▶ _Task statement_: Starting at the first line of the entries below, output every line exactly, up to and including the line with "let apiKey := if".

(Stored data)
● ● ● ● ●

Definition getPreviousCallFromPostHog (env : Env) (method path : string)
    (userId : option string) : M (option CallRecord) :=
  try_catch
    (let personalApiKey := POSTHOG_PERSONAL_API_KEY env in
     let projectApiKey := POSTHOG_API_KEY env in
     let apiKey := if env_set personalApiKey then personalApiKey else projectApiKey in
     let host := env_or (POSTHOG_HOST env) default_host in
     match apiKey with
     | None =>
         log WARN "PostHog API key not configured - cannot query for previous calls" ;;
         ret None
     | Some apiKey =>
         if unconfigured apiKey then
           log WARN "PostHog API key not configured - cannot query for previous calls" ;;
           ret None
         else
           when (negb (env_set personalApiKey) && env_set projectApiKey)
             (log WARN "Using Project API Key for querying - this may fail!" ;;
              log WARN "   PostHog Query API requires Personal API Key" ;;
              log WARN "   Get one from: https://app.posthog.com/personal-api-keys" ;;
              log WARN "   Set it as POSTHOG_PERSONAL_API_KEY in your .env file") ;;
           let* projectId := getProjectId env apiKey in
           match projectId with
           | None =>
               log WARN "Could not extract project ID from API key - cannot query for previous calls" ;;
               log WARN "   Set POSTHOG_PROJECT_ID in your .env file" ;;
               ret None
           | Some projectId =>
               let apiUrl := query_url host projectId in
               let* response :=
                 fetch env (MkRequest "POST" apiUrl ("Bearer " +++ apiKey)
                              (JSON.stringify (queryBody method path))) in
               if negb (ok response) then
                 let* errorText := lift (text response) in
                 log WARN ("PostHog Query API failed: " +++ status_line response
                           +++ " " +++ statusText response) ;;
                 log WARN ("Response: " +++ errorText) ;;
                 tryEventsApiEndpoint env host projectId apiKey method path userId
               else
                 let* data := lift (json response) in
                 let* results := lift (member data "results") in
                 if truthy results && gt0 env (get results "length") then
                   let result := get results "0" in
                   let eventData := if isArray result then get result "0" else result in
                   let properties :=
                     or_else (or_else (get eventData "properties") eventData) (VObj []) in
                   log LOG ("Found previous call in PostHog: " +++ method +++ " " +++ path) ;;
                   let* timestamp :=
                     new_Date_or_now env (get properties "timestamp")
                       (get eventData "timestamp") in
                   ret (Some
                          (MkCallRecord
                             (get properties "request_body")
                             (get properties "response_body")
                             timestamp
                             (or_else (get properties "user_id")
                                      (get eventData "distinct_id"))
                             (or_else (get eventData "uuid") (get eventData "id"))
                             (get properties "status_code")
                             (get properties "duration_ms")
                             (get properties "method")
                             (get properties "path")
                             (get properties "url")))
                 else
                   log WARN ("No events found in PostHog Query API response for "
                             +++ method +++ " " +++ path) ;;
                   ret None
           end
     end)
    (fun _ => log ERROR "Error querying PostHog for previous call" ;; ret None).

(** *** [trackError], lines 169-232 *)

Record ErrorDetails : Type := MkErrorDetails {
  errorName : string;
  errorMessage : value;
  errorStack : option string;
  err_userId : string;
  err_sessionId : option string;
  context : option obj;
  errorType : option string
}.

Definition not_anonymous (userId : string) : bool :=
  negb (String.eqb userId EmptyString) && negb (String.eqb userId "anonymous").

● ● ● ● ●

▶ _Response to this exercise_:
Definition getPreviousCallFromPostHog (env : Env) (method path : string)
    (userId : option string) : M (option CallRecord) :=
  try_catch
    (let personalApiKey := POSTHOG_PERSONAL_API_KEY env in
     let projectApiKey := POSTHOG_API_KEY env in
     let apiKey := if env_set personalApiKey then personalApiKey else projectApiKey in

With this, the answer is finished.